Improving the solvency of public employee pension funds isn’t the sort of legislative accomplishment that typically packs the Minnesota Capitol rotunda with cheering citizens. But a signing ceremony for a bill to do just that drew a spirited crowd last Thursday — and for good reason. In a legislative session that ended in futility on many fronts, the 2018 pension bill provided a welcome example of lawmaking done right.

The bill Gov. Mark Dayton signed — his last, he says — is a win-win-win. It’s good for the state’s 173,000 public employment retirees, easing fears that underfunded pension funds will someday deny them their earned and bargained-for benefits. It’s good for the state’s incumbent and prospective workforce, allowing dependable, defined-benefit pension plans to serve as a magnet for attracting and retaining talent.

It’s good for taxpayers. The unchecked growth in unfunded pension fund liabilities, which had reached $16.2 billion earlier this year, was damaging Minnesota’s creditworthiness. For several years, Wall Street rating agencies have told state officials that the rating — which governs both state and local government borrowing costs — was at risk unless something was done to shore up the state’s four big public employee pension funds. That risk has now eased, keeping borrowing costs down.

What’s more: This bill’s enactment was good for the Legislature itself. It showed that despite deep partisan divisions, it’s still possible to come to bipartisan agreement on the responsible governance of this state.

The unanimous votes for the final bill in both the House and the Senate belie its contentious history. The 2016 and 2017 versions of the bill were both vetoed by Dayton, for varying reasons. The DFL governor faulted the 2016 bill for unfairly employing just one tactic — reduced benefits for current retirees — to shore up fund solvency. To win his signature, Dayton said, a bill must rely on “shared participation.”

Dayton then did what should be done more often: He appointed a bipartisan task force of citizen experts on large pension funds to recommend a remedy. That distinguished group included one former Republican legislator, Morrie Lanning of Moorhead, and several past and present corporate executives, among them James Campbell of Wells Fargo. Their report made the case and described terms that would constitute shared sacrifice. Retirees, current public employees, and state and local governments all needed to take a financial haircut now in order to avert the need for deeper future cuts, it said.

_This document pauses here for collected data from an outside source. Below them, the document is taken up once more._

(** C9 (amended): every rejected action of the taxonomy leaves the game
    state as it was and is answered with nothing but, at most, one error
    notice to the connection it came from: a join to a seat bound to another
    connection, a placement that fails validation and a repeated fire get
    that notice; acting for a seat one does not own, firing outside
    IN_PROGRESS or out of turn, and placing outside LOBBY and PLACING are
    dropped with no notice at all. *)
Theorem C9_rejections env sock s e k :
  rejected sock s e k →
  handle env sock e s = Some (s, response sock k) ∧
  (∀ m, m ∈ response sock k → is_error_notice_to sock m) ∧
  (k = NotOwner ∨ k = WrongPhase ∨ k = NotYourTurn → response sock k = []).
Proof.
  intros Hrej. split; [| split].
  - destruct Hrej as
      [ slot pn other Hpn Ho Hne | slot pn payload Hpn Ho | slot pn Hpn Ho
      | slot pn r c Hpn Ho | slot r c Hph | slot payload Hp1 Hp2
      | slot pn r c Hpn Ht | slot pn payload err Hpn Ho Hph Hv
      | slot pn r c Hph Hpn Ho Ht Hk ]; simpl.
    + unfold onJoin, seated, owns. rewrite Hpn, Ho.
      rewrite bool_decide_eq_false_2 by congruence. done.
    + unfold onPlaceShips. rewrite Hpn.
      apply owns_false in Ho. by rewrite Ho.
    + unfold onReady. rewrite Hpn. apply owns_false in Ho. by rewrite Ho.
    + destruct (onFire_not_accepted sock slot r c s) as [-> | [_ (pn' & Hpn' & _)]];
        [| done |].
      * intros pn' (_ & Hpn' & Ho' & _). by simplify_eq.
      * unfold onFire. case_bool_decide; simpl; [| done].
        rewrite Hpn. apply owns_false in Ho. by rewrite Ho.
    + unfold onFire. by rewrite bool_decide_eq_false_2.
    + destruct (onPlaceShips_cases sock slot payload s)
        as [(pn & _ & _ & [? | ?] & _) | [_ ->]]; done.
    + unfold onFire. case_bool_decide; simpl; [| done]. rewrite Hpn.
      destruct (negb (owns _ _)); [done |].
      by rewrite bool_decide_eq_false_2.
    + by rewrite (onPlaceShips_invalid _ _ _ _ _ _ Hpn Ho Hph Hv).
    + unfold onFire, owns.
      by rewrite Hpn, (bool_decide_eq_true_2 _ Hph), (bool_decide_eq_true_2 _ Ho),
        (bool_decide_eq_true_2 _ Ht), (bool_decide_eq_true_2 _ Hk).
  - intros m Hm. destruct k; simpl in Hm;
      try (by apply elem_of_nil in Hm);
      apply list_elem_of_singleton in Hm as ->; by eexists.
  - by intros [-> | [-> | ->]].
Qed.
(** * ip2country: range lookup engine, exact lookup engine and LRU cache

    A shallow embedding of the Go package [ip2country] (its types and
    validators, [parseIP], the LRU cache, the range engine [IPCountryDB]
    and the exact engine [ExactIPCountryMap]) and the properties its
    specification states about it.

    Conventions of the embedding:
    - a [uint32] is a [Z] (only comparisons are performed on addresses);
      [int64] counters are [Z] with the wrap-around of [atomic.AddInt64]
      written out;
    - Go maps are [gmap]s, slices are lists, pointers to [list.Element]
      are addresses ([nat]) into an explicit element store;
    - [error] values are an inductive type with one constructor per
      [fmt.Errorf] format string of the package;
    - the file system, the clock and the cancellation token of a call are
      explicit inputs; [sync.RWMutex] is an explicit lock state, and an
      operation that waits for a lock nobody will release has the outcome
      [Blocked]. *)

From Stdlib Require Import ZArith Lia Ascii String.
From stdpp Require Import base decidable option list sorting gmap strings.

Local Open Scope Z_scope.

(** ** The types of the package: IPRange *)

Record IPRange := mkIPRange {
  Country : string;
  Code : string;
  StartIP : Z;
  EndIP : Z
}.

#[global] Instance IPRange_eq_dec : EqDecision IPRange.
Proof. solve_decision. Defined.

#[global] Instance IPRange_inhabited : Inhabited IPRange :=
  populate {| Country := EmptyString; Code := EmptyString; StartIP := 0; EndIP := 0 |}.

(** [func (r IPRange) Contains(ip uint32) bool] *)
Definition Contains (r : IPRange) (ip : Z) : bool :=
  (StartIP r <=? ip) && (ip <=? EndIP r).

(** ** Errors of the package, one constructor per message format. *)
Inductive error : Type :=
  | ErrOS (msg : string)                       (* an error of the os / bufio layer *)
  | ErrContext (msg : string)                  (* ctx.Err() *)
  | ErrOpenFile (e : error)                    (* "failed to open file: %w" *)
  | ErrFileStats (e : error)                   (* "failed to get file stats: %w" *)
  | ErrFileSize (size limit : Z)               (* "file size %d exceeds limit %d" *)
  | ErrScanner (e : error)                     (* "scanner error: %w" *)
  | ErrOverlapDetected (s1 e1 s2 e2 : Z)       (* "overlapping ranges detected: [%d-%d] and [%d-%d]" *)
  | ErrRangeValidation (e : error)             (* "range validation failed: %w" *)
  | ErrFieldCount (expected got : nat)         (* "incorrect number of fields: expected %d, got %d" *)
  | ErrInvalidStartIP (part : string) (e : error) (* "invalid start IP %q: %w" *)
  | ErrInvalidEndIP (part : string) (e : error)   (* "invalid end IP %q: %w" *)
  | ErrInvalidIPq (part : string) (e : error)     (* "invalid IP %q: %w" *)
  | ErrInvalidRange (s e : Z)                  (* "invalid range: start IP %d > end IP %d" *)
  | ErrEmptyCode                               (* "country code cannot be empty" *)
  | ErrInvalidRangeAt (i : nat) (e : error)    (* "invalid range at index %d (after sorting): %w" *)
  | ErrOverlapping (s1 e1 s2 e2 : Z)           (* "overlapping ranges: [%d-%d] and [%d-%d]" *)
  | ErrNotIPv4 (s : string)                    (* "not an IPv4 address: %s" *)
  | ErrInvalidIPFormat (s : string)            (* "invalid IP format: %s" *)
  | ErrNotFound                                (* "country not found for IP" *)
  | ErrNotFoundCached                          (* "country not found for IP (cached miss)" *)
  | ErrInitFailed (e : error)                  (* "initialization failed: %w" *)
  | ErrInvalidIP (e : error)                   (* "invalid IP: %w" *)
  | ErrReloadFailed (e : error).               (* "reload failed: %w" *)

#[global] Instance error_eq_dec : EqDecision error.
Proof. solve_decision. Defined.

That argument, pressed by key legislators and Dayton administration officials, sold most of the pension fund governing boards by 2017. But some GOP legislators saw shoring up pensions as an issue Dayton and union-allied DFLers wanted more than they did. That inspired them to add to the bill a “pre-emption” measure Republicans and their business allies favored. It required that cities drop their attempts to set labor standards for the private sector and instead allow state law to prevail. In legislative parlance, that was a poison pill. It brought Dayton’s second pension bill veto.

By the start of the 2018 session, all of the state’s pension funds supported the bill’s mix of slower retiree benefit increases and higher employer contributions. A surplus in the state’s general fund through mid-2019 was sufficient to handle the bill’s initial $27 million cost. The bill had skillful Republican leadership in Senate Finance Chairwoman Julie Rosen, R-Vernon Center, and Rep. Tim O’Driscoll, R-Sartell, who fended off poison pills. Management and Budget Commissioner Myron Frans took on the pension issue as a personal cause, emphasizing Dayton’s desire to leave office at the end of this year with the state’s fiscal house in good order. Growing pension liabilities would mar that.

Despite that array of support, the bill was the last one off the House floor on May 20 as the midnight deadline for passing bills approached. A Republican spokesman admitted that it was delayed in hopes of “keeping DFLers behaving well” on other bills. When the vote was finally called, no red (negative) lights appeared on the electronic vote board.

For a bill that discourages early retirement, scales back cost-of-living adjustments for retirees, increases state spending and shores up a defined-benefit pension system that some critics consider outmoded, we’d call that remarkable. More than that: We’d call it good governance.